JIRA filed, see:
On Mon, 2011-04-25 at 09:02 -0700, Alan Gates wrote:
> You are not insane. Pig rewrites sample into filter, and then pushes
> that filter in front of the group. It shouldn't push that filter
> since the UDF is non-deterministic. If you add "-t PushUpFilter" to
> your command line when invoking pig this won't happen. Could you file
> a JIRA for this so we keep track of it?
> On Apr 24, 2011, at 10:41 AM, Jacob Perkins wrote:
> > So I'm running into something strange. Consider the following code:
> > tfidf_all = LOAD '$TFIDF' AS (doc_id:chararray, token:chararray,
> > weight:double);
> > grouped = GROUP tfidf_all BY doc_id;
> > vectors = FOREACH grouped GENERATE group AS doc_id, tfidf_all.(token,
> > weight) AS vector;
> > DUMP vectors;
> > This, of course, runs just fine. tfidf_all contains 1,428,280 records.
> > The reduce output records should be exactly the number of documents,
> > which turn out to be 18,863 in this case. All well and good.

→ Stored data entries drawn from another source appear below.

(** [EnumerateDir] calls the hook once for every name of the map, with its
    identifier, chain by chain. A code the hook returns ends its chain only,
    and is not returned. *)
Theorem EnumerateDir_spec d M : dir_rep d M ->
  exists chains : list (list (list Z * fid)), concat chains ≡ₚ map_to_list M /\ length chains = 128%nat /\
    forall (S : Type) (hook : S -> list Z -> fid -> Z * S) derrno s,
      EnumerateDir hook derrno d s = (0, fold_left (fun s l => visit hook l s) chains s).
Proof.
  intros (n & C & Hd & <-). exists (map (map pair_of) C). split; [| split].
  - rewrite <- concat_map. unfold contents. symmetry. apply map_to_list_to_map.
    change (NoDup (map fst (map (fun e => (en e, ef e)) (concat C)))). rewrite contents_keys. by apply (names_nodup d), Hd.
  - rewrite length_map. apply (c_len _ _ (proj2 Hd)).
  - intros S hook derrno s. unfold EnumerateDir. rewrite (dir_base d n C Hd).
    change (Z.to_nat NHASHENT) with 128%nat. rewrite <- (c_len _ _ (proj2 Hd)).
    by apply (enum_tables_spec d n C Hd hook derrno C 0).
Qed.

Definition dots : gset (list Z) := {[ [46]; [46; 46] ]}.

(** [IsEmpty] is 0 for a directory with no names besides the dots, and 1
    for any other. *)
Theorem IsEmpty_spec d M : dir_rep d M -> IsEmpty d = if decide (dom M ⊆ dots) then 0 else 1.
Proof.
  intros (n & C & Hd & <-). unfold IsEmpty. rewrite (dir_base d n C Hd).
  assert (E : forallb (fun i => only_dots d (rd16 d (hashTable (Z.of_nat i))) (S (chain_fuel d))) (seq 0 (Z.to_nat NHASHENT))
            = true <-> forall e, e ∈ concat C -> en e ∈ dots).
  { rewrite forallb_forall. split.
    - intros H e (h & l & Hl & He)%elem_concat. pose proof (lookup_lt_Some _ _ _ Hl) as Hlt.
      rewrite (c_len _ _ (proj2 Hd)) in Hlt. specialize (H h). rewrite in_seq in H.
      specialize (H ltac:(unfold NHASHENT; lia)).
      rewrite (only_dots_spec d n C Hd l (chain_fine d n C Hd h l Hl) _ _
                 (c_linked _ _ (proj2 Hd) h l Hl) (chain_fuel_ok d n C Hd h l Hl)) in H.
      rewrite forallb_forall in H. apply list_elem_of_In in He. apply H, bool_decide_eq_true in He.
      unfold dots. set_solver.
    - intros H i Hi%in_seq. destruct (lookup_lt_is_Some_2 C i) as [l Hl].
      { rewrite (c_len _ _ (proj2 Hd)). unfold NHASHENT in Hi. lia. }
      rewrite (only_dots_spec d n C Hd l (chain_fine d n C Hd i l Hl) _ _
                 (c_linked _ _ (proj2 Hd) i l Hl) (chain_fuel_ok d n C Hd i l Hl)).
      apply forallb_forall. intros e He%list_elem_of_In. apply bool_decide_eq_true.
      specialize (H e ltac:(apply elem_concat; eauto)). unfold dots in H. set_solver. }
  assert (Ed : dom (contents C) ⊆ dots <-> forall e, e ∈ concat C -> en e ∈ dots).
  { unfold contents. rewrite dom_list_to_map. rewrite contents_keys. split.
    - intros H e He. apply H, elem_of_list_to_set. by apply list_elem_of_fmap_2.
    - intros H x (e & -> & He)%elem_of_list_to_set%list_elem_of_fmap. by apply H. }
  rewrite <- Ed in E. destruct (forallb _ _), (decide _) as [H | H]; try done.
  - destruct H. by apply E.
  - apply E in H. done.
Qed.

(** ** The empty directory *)

Definition empty_dir (d : dir) : dir :=
  let d1 := Dir (mem d) ({[0]} ∪ dpages d) in
  let d2 := store 4 [EPP - DHE - 1] (wr16 2 1234 (wr16 0 1 d1)) in
  let d3 := store (freebitmap 0 0) [255; 31; 0; 0; 0; 0; 0; 0] d2 in
  let d4 := store (alloMap 0) ((EPP - DHE - 1) :: replicate 127 EPP) d3 in
  store (hashTable 0) (replicate 256 0) d4.

Lemma empty_table d x : table_bytes x -> rd8 (empty_dir d) x = 0.
Proof.
  unfold table_bytes. intros Hx. unfold empty_dir. cbv zeta. rewrite rd8_store, decide_True.
  - rewrite (nth_lookup_Some _ _ _ 0); [done |]. apply lookup_replicate_2. unfold hashTable in *. lia.
  - rewrite length_replicate. unfold hashTable. lia.
Qed.

Lemma empty_allo d p : 0 <= p < 128 -> rd_allo (empty_dir d) p = if p =? 0 then 51 else 64.
Proof.
  intros Hp. unfold rd_allo, empty_dir. cbv zeta. rewrite rd8_store_ne by (unfold alloMap, hashTable; lia).
  rewrite rd8_store, decide_True by (cbn [length]; rewrite length_replicate; unfold alloMap; lia).
  destruct (Z.eqb_spec p 0) as [-> | Hne]; [done |].
  replace (Z.to_nat (alloMap p - alloMap 0)) with (S (Z.to_nat (p - 1))) by (unfold alloMap; lia).
  cbn [nth]. rewrite (nth_lookup_Some _ _ _ EPP); [done |]. apply lookup_replicate_2. lia.
Qed.

Lemma empty_bits d b : 0 <= b < 64 -> bit (empty_dir d) b = (b <? 13).
Proof.
  intros Hb. pose proof (blob_split b ltac:(lia)) as Hs.
  unfold bit, bit_addr, empty_dir. cbv zeta.
  rewrite rd8_store_ne by (unfold hashTable; lia). rewrite rd8_store_ne by (unfold alloMap; lia).
  rewrite rd8_store, decide_True by (cbn [length]; unfold freebitmap; lia).
  replace (Z.to_nat _) with (Z.to_nat ((b mod 64) / 8)) by (unfold freebitmap; lia).
  assert (Hall : forallb (fun b => eqb (Z.testbit (u8 (nth (Z.to_nat ((b mod 64) / 8)) [255; 31; 0; 0; 0; 0; 0; 0] 0)) (b mod 8)) (b <? 13))
            (seqZ 0 64) = true) by (vm_compute; done).
  rewrite forallb_forall in Hall. apply eqb_prop, Hall, list_elem_of_In, elem_of_seqZ. lia.
Qed.

Lemma empty_ok d : dpages d ⊆ {[0]} -> dir_ok (empty_dir d) 1 (replicate 128 []).
Proof.
  intros Hp. assert (Ec : concat (replicate 128 ([] : list ent)) = []) by done.
  assert (Hno : forall h l, replicate 128 ([] : list ent) !! h = Some l -> l = [] /\ (h < 128)%nat)
    by (intros h l Hl%lookup_replicate_1; done).
  split; [rewrite Ec; split |]; cbn [map used].
  - unfold BIGMAXPAGES. lia.
  - intros p. unfold empty_dir. cbv zeta. cbn [dpages store wr16]. set_solver by lia.
  - left. transitivity (rd16 (wr16 0 1 d) 0); [| by apply rd16_wr16]. apply rd16_ext. intros x Hx.
    unfold empty_dir. cbv zeta. unfold freebitmap, alloMap, hashTable, wr16.
    rewrite !(rd8_store_ne _ _ _ x) by (rewrite ?length_replicate; cbn [length]; lia).
    rewrite !rd8_store. by case_decide.
  - constructor.
  - constructor.
  - intros b Hb. rewrite empty_bits by lia. rewrite Z.ltb_lt. unfold hdr, DHE.
    rewrite Z.div_small, Z.mod_small by lia. cbn [Z.eqb]. split; [left; lia | intros [? | Hf]; [lia |]].
    by apply not_elem_of_nil in Hf.
  - intros p Hpm. unfold MAXPAGES in Hpm. rewrite empty_allo by lia. unfold hdr, DHE, EPP.
    destruct (Z.eqb_spec p 0), (Z.ltb_spec p 1); lia.
  - split; [done | | |].
    + intros h l [-> Hh]%Hno. cbn [linked]. unfold rd16.
      rewrite (load_ext (store (hashTable (Z.of_nat h)) [0; 0] d)).
      * change 2%nat with (length [0; 0]). by rewrite load_store by (repeat constructor; lia).
      * intros x Hx. rewrite empty_table by (apply (hashTable_bytes h); [done | lia]).
        rewrite rd8_store, decide_True by (cbn [length]; lia).
        by destruct (Z.to_nat (x - hashTable (Z.of_nat h))) as [| [| k]] eqn:E; [| | lia].
    + intros h l e [-> _]%Hno He. by apply not_elem_of_nil in He.
    + intros h l [-> _]%Hno. constructor.
Qed.

Lemma dot_ok : name_ok [46] /\ name_ok [46; 46].
Proof. split; (split; [repeat constructor; lia | simpl; lia]). Qed.

Lemma rep_create_room d M name f : dir_rep d M -> name_ok name -> M !! name = None ->
  Z.of_nat (size (dpages d)) < BIGMAXPAGES -> dir_rep (Create name f d).2 (<[name := put f]> M).
Proof.
  intros Hd Hn E Hs. pose proof (rep_create d M name f Hd Hn E) as HC.
  destruct (Create name f d) as [code d']. destruct HC as [[_ HC] | (_ & _ & [Hf _])]; [done | lia].
Qed.

Lemma rep_make d me parent : dpages d ⊆ {[0]} ->
  dir_rep (MakeDir me parent d) {[ [46] := put me; [46; 46] := put parent ]}.
Proof.
  intros Hp. destruct dot_ok as [H1 H2]. pose proof (empty_ok d Hp) as H0.
  change (MakeDir me parent d) with (Create [46; 46] parent (Create [46] me (empty_dir d)).2).2.
  pose proof (Create_new _ _ _ [46] me H0 H1 eq_refl) as HC. destruct (Create [46] me (empty_dir d)) as [code d6].
  destruct HC as [[_ (n' & C' & b & Hd & Hn & HE & _)] | (_ & _ & [Hs _])]; cbn [snd].
  - rewrite insert_union_singleton_l, (map_union_comm {[ [46] := put me ]}), <- insert_union_singleton_l
      by (by apply map_disjoint_singleton_l_2, lookup_singleton_ne).
    rewrite <- insert_empty. apply rep_create_room; [| done | done |].
    + exists n', C'. split; [done |]. rewrite (contents_cons _ C' _ (names_nodup d6 C' (proj2 Hd)) HE). done.
    + rewrite (rep_size d6 n' C' Hd). unfold BIGMAXPAGES. lia.
  - rewrite (rep_size _ _ _ H0) in Hs. done.
Qed.

(** [MakeDir] on a file with no pages, or a first one only, makes the
    directory of the two dots. *)
Theorem MakeDir_spec d me parent : dpages d ⊆ {[0]} ->
  dir_rep (MakeDir me parent d) {[ [46] := put me; [46; 46] := put parent ]}.
Proof. apply rep_make. Qed.

(** ** Witnesses *)

Definition sample : dir := MakeDir (1, 1) (4, 9) (Dir ∅ ∅).
Definition sample_names : gmap (list Z) fid := {[ [46] := (1, 1); [46; 46] := (4, 9) ]}.

Lemma sample_rep : dir_rep sample sample_names.
Proof. by apply (rep_make (Dir ∅ ∅) (1, 1) (4, 9)). Qed.

Lemma ab_ok : name_ok [97; 98].
Proof. split; [repeat constructor; lia | simpl; lia]. Qed.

> > The strangeness comes when I add a SAMPLE command:
> > sampled = SAMPLE vectors 0.0012;
> > DUMP sampled;
> > Running this results in 1,513 reduce output records. So, am I insane
> > or
> > shouldn't the reduce output records be much much closer to 22 or 23
> > records (eg. 0.0012*18863)?
> > --jacob
> > @thedatachef